Dirichlet inverse: If $g(n)$ and $f(n)$ are Dirichlet inverse to each other, then

\[\sum_{d \vert n}f(d)g\left(\frac nd\right)=\left\lfloor\frac1n\right\rfloor\]

Although $\mu(n)$ and $1$ are inverses to each other, not every arithmetic functon has Dirichlet inverse. Hopefully, the following theorem helps us determine whether some arithmetic function is Dirichlet-invertible or not:

Theorem: An arithmetic function $f(n)$ has Dirichlet inverse if and only if $f(1)\ne0$

Proof.

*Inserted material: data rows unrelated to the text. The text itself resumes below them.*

(** * generate_ddo_entries: the dictionary-page extraction engine

    A shallow embedding of [generate_ddo_entries.py].  A page is taken as
    the tree BeautifulSoup hands to the script; every function of the
    script is a Rocq function of the same name over that tree.  Python
    [str] values are sequences of Unicode code points, [print] writes to a
    log, and an [AttributeError] on [None] is an explicit result. *)

From Stdlib Require Import String Ascii.
From Stdlib Require Import List NArith Bool Arith Lia.
From Stdlib Require Import Permutation Sorted DecimalString.
Import ListNotations.

(* ================================================================== *)
(** * Python strings *)
(* ================================================================== *)

Module PyStr.

(** A Python [str] is a sequence of code points. *)
Definition char := N.
Definition str := list char.

(** ASCII literals; other letters are given by code point. *)
Definition py (s : string) : str :=
  map N_of_ascii (list_ascii_of_string s).

Definition ae_lower : char := 230%N.
Definition oslash_lower : char := 248%N.
Definition aring_lower : char := 229%N.
Definition ae_upper : char := 198%N.
Definition oslash_upper : char := 216%N.
Definition aring_upper : char := 197%N.
Definition newline : char := 10%N.

Fixpoint str_eqb (a b : str) : bool :=
  match a, b with
  | [], [] => true
  | x :: a', y :: b' => N.eqb x y && str_eqb a' b'
  | _, _ => false
  end.

(** [s in xs] for a collection of strings. *)
Definition str_in (s : str) (xs : list str) : bool := existsb (str_eqb s) xs.

(** [str.isspace] of one character (Unicode 14, as in CPython 3.11). *)
Definition whitespace_table : list char :=
  [9; 10; 11; 12; 13; 28; 29; 30; 31; 32; 133; 160; 5760; 8192; 8193; 8194;
   8195; 8196; 8197; 8198; 8199; 8200; 8201; 8202; 8232; 8233; 8239; 8287;
   12288]%N.

Definition isspace (c : char) : bool := existsb (N.eqb c) whitespace_table.

(** The characters [\d] matches in a [str] pattern: general category Nd.
    Each entry is the zero of a block of ten consecutive digits. *)
Definition digit_zero_table : list char :=
  [48; 1632; 1776; 1984; 2406; 2534; 2662; 2790; 2918; 3046; 3174; 3302;
   3430; 3558; 3664; 3792; 3872; 4160; 4240; 6112; 6160; 6470; 6608; 6784;
   6800; 6992; 7088; 7232; 7248; 42528; 43216; 43264; 43472; 43504; 43600;
   44016; 65296; 66720; 68912; 69734; 69872; 69942; 70096; 70384; 70736;
   70864; 71248; 71360; 71472; 71904; 72016; 72784; 73040; 73120; 92768;
   92864; 93008; 120782; 120792; 120802; 120812; 120822; 123200; 123632;
   125264; 130032]%N.

Definition isdigit (c : char) : bool :=
  existsb (fun z => N.leb z c && N.ltb c (z + 10)) digit_zero_table.

Fixpoint drop_while (p : char -> bool) (s : str) : str :=
  match s with
  | [] => []
  | c :: s' => if p c then drop_while p s' else s
  end.

Definition lstrip_by (p : char -> bool) (s : str) : str := drop_while p s.
Definition rstrip_by (p : char -> bool) (s : str) : str :=
  rev (drop_while p (rev s)).

(** [s.strip()] *)
Definition strip (s : str) : str := rstrip_by isspace (lstrip_by isspace s).

(** [s.strip(chars)] *)
Definition strip_chars (chars : str) (s : str) : str :=
  let p c := existsb (N.eqb c) chars in
  rstrip_by p (lstrip_by p s).

(** [sep.join(xs)] *)
Fixpoint join (sep : str) (xs : list str) : str :=
  match xs with
  | [] => []
  | [x] => x
  | x :: xs' => x ++ sep ++ join sep xs'
  end.

(** [s.split(c)] for a one-character separator. *)
Fixpoint split (c : char) (s : str) : list str :=
  match s with
  | [] => [[]]
  | x :: s' =>
      if N.eqb x c then [] :: split c s'
      else match split c s' with
           | h :: t => (x :: h) :: t
           | [] => [[x]]
           end
  end.

Fixpoint startswith (s p : str) : bool :=
  match p, s with
  | [], _ => true
  | y :: p', x :: s' => N.eqb x y && startswith s' p'
  | _ :: _, [] => false
  end.

Definition endswith (s p : str) : bool := startswith (rev s) (rev p).

(** Python compares strings code point by code point. *)
Fixpoint str_leb (a b : str) : bool :=
  match a, b with
  | [], _ => true
  | _ :: _, [] => false
  | x :: a', y :: b' => N.ltb x y || (N.eqb x y && str_leb a' b')
  end.

Definition str_le (a b : str) : Prop := str_leb a b = true.

Fixpoint insert_sorted (x : str) (l : list str) : list str :=
  match l with
  | [] => [x]
  | y :: l' => if str_leb x y then x :: l else y :: insert_sorted x l'
  end.

(** [sorted(names)]: the order of the result does not depend on the sorting
    algorithm, the order of strings being total and antisymmetric. *)
Definition sorted (l : list str) : list str := fold_right insert_sorted [] l.

(** The last and the first character of a string, tested by [p]. *)
Definition ends_with (p : char -> bool) (s : str) : bool :=
  match rev s with
  | c :: _ => p c
  | [] => false
  end.

Definition starts_with (p : char -> bool) (s : str) : bool :=
  match s with
  | c :: _ => p c
  | [] => false
  end.

(** [str(n)] for a length. *)
Definition str_of_nat (n : nat) : str :=
  py (NilEmpty.string_of_uint (Nat.to_uint n)).

End PyStr.
Export PyStr.

(* ================================================================== *)
(** * The three patterns of the script *)
(* ================================================================== *)

Module Re.

(** [DIGITS_TRAIL_RE.sub("", s)] with [DIGITS_TRAIL_RE = \d+$].  Without
    MULTILINE, [$] matches at the end of the string and also just before a
    newline that ends the string; the leftmost match is then the whole run
    of digits that ends there. *)
Definition DIGITS_TRAIL_RE_sub (s : str) : str :=
  match rev s with
  | c :: r =>
      if N.eqb c newline then
        match r with
        | d :: _ => if isdigit d then rev (drop_while isdigit r) ++ [newline]
                    else s
        | [] => s
        end
      else rev (drop_while isdigit (c :: r))
  | [] => []
  end.

(** The character class of [SUFFIX_RE]: the ASCII letters and the Danish
    vowels ae, o-slash and a-ring in both cases. *)
Definition suffix_letter (c : char) : bool :=
  (N.leb 65 c && N.leb c 90) || (N.leb 97 c && N.leb c 122)
  || existsb (N.eqb c)
       [ae_lower; oslash_lower; aring_lower; ae_upper; oslash_upper; aring_upper].

(** [SUFFIX_RE.match(f)], as a truth value: a hyphen, then one to six
    letters of the class, then [$], which accepts one final newline. *)
Definition SUFFIX_RE_match (f : str) : bool :=
  match f with
  | c :: rest =>
      N.eqb c 45 &&
      let body := match rev rest with
                  | l :: r => if N.eqb l newline then rev r else rest
                  | [] => rest
                  end in
      Nat.leb 1 (length body) && Nat.leb (length body) 6
      && forallb suffix_letter body
  | [] => false
  end.

(** [re.compile(r"^udtryk-\d+").search(s)], as a truth value. *)
Definition udtryk_re_search (s : str) : bool :=
  startswith s (py "udtryk-") &&
  match skipn 7 s with
  | d :: _ => isdigit d
  | [] => false
  end.

End Re.
Export Re.

(* ================================================================== *)
(** * The document tree *)
(* ================================================================== *)

Module Dom.

(** The attributes the script looks at.  [class] is a list of names, as
    BeautifulSoup keeps it; an absent [class] reads as the empty list
    through [.get("class", [])]. *)
Record attrs := mk_attrs {
  attr_id : option str;
  attr_class : list str;
  attr_href : option str
}.

(** A text string, a comment (which is a [str] too, but which [get_text]
    leaves out), or a tag with its contents. *)
#[warnings="-register-all"]
Inductive node :=
| NavigableString (s : str)
| Comment (s : str)
| Tag (name : str) (a : attrs) (contents : list node).

(** A node in its place: the tags above it, nearest first, and the
    siblings after it.  This is what [.parent] and [.next_sibling] reach. *)
Record loc := mk_loc {
  here : node;
  up : list (str * attrs);
  next : list node
}.

(** The BeautifulSoup object of a page. *)
Definition soup_of (top : list node) : loc :=
  mk_loc (Tag (py "[document]") (mk_attrs None [] None) top) [] [].

Definition is_tag (n : node) : bool :=
  match n with Tag _ _ _ => true | _ => false end.

(** [n.name == nm] for a tag. *)
Definition has_name (nm : string) (n : node) : bool :=
  match n with Tag x _ _ => str_eqb x (py nm) | _ => false end.

(** [c in n.get("class", [])] for a tag. *)
Definition has_class (c : string) (n : node) : bool :=
  match n with Tag _ a _ => str_in (py c) (attr_class a) | _ => false end.

(** [n.get("id", "")] *)
Definition get_id (n : node) : str :=
  match n with
  | Tag _ a _ => match attr_id a with Some i => i | None => [] end
  | _ => []
  end.

(** Truth value of a node: a tag is always true, a string is true when it
    is not empty. *)
Definition truthy (n : node) : bool :=
  match n with
  | Tag _ _ _ => true
  | NavigableString s | Comment s => negb (str_eqb s [])
  end.

(** The text strings below a node, in document order.  The strings of
    [script], [style] and [template] elements, which bs4 keeps in classes
    of their own, are not told apart from the others: the pages are taken
    to hold no such element. *)
Fixpoint all_strings (n : node) : list str :=
  match n with
  | NavigableString s => [s]
  | Comment _ => []
  | Tag _ _ ch => flat_map all_strings ch
  end.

For convenience, suppose $f(n)$ has a Dirichlet inverse $g(n)$, so we need to ensure

\[\sum_{d \vert n}f(d)g\left(\frac nd\right)=\left\lfloor\frac1n\right\rfloor\]

For $n=1$, we have $g(1)=1/f(1)$, so $f(1)$ must be non-zero in order for its Dirichlet inverse to exist. In addition, for $n>1$ we have

\[\begin{aligned} 0&=\sum_{d \vert n}f(d)g\left(\frac nd\right) \\ 0&=\sum_{d \vert n,d<n}f(d)g\left(\frac nd\right)+f(1)g(n) \\ g(n)&=-{1\over f(1)}\sum_{d \vert n,d<n}f(d)g\left(\frac nd\right) \end{aligned}\]

which also implies the theorem. $\square$

Algebraic properties of multiplicative functions

Let $G$ be the set containing all multiplicative functions and $*$ be the Dirichlet convolution operator, then we can verify that

For all $f,g\in G$, we have $fg=gf\in G$
For all $f,g,h\in G$, $(fg)h=f(gh)$
For all $f\in G$, $(f*\lfloor1/n\rfloor)(n)=f(n)$
For all $f\in G$, there exists $g\in G$ such that $(f*g)(n)=\lfloor1/n\rfloor$

In order for the last condition to hold, readers could consider proving that every multiplicative function $f(n)$ satisfies $f(1)=1\ne0$.

As a result, we conclude that all multiplicative functions form an abelian group under Dirichlet convolution.

Conclusion

In a nutshell, we begin our discussion with the explanation and proof Möbius inversion formula as in (1), and then we present Dirichlet convolution, a generalization of the sum-of-divisor operation. At last, we discover an algebraic property in multiplicative functions: that is, all multiplicative functions form an abelian group under Dirichlet convolution.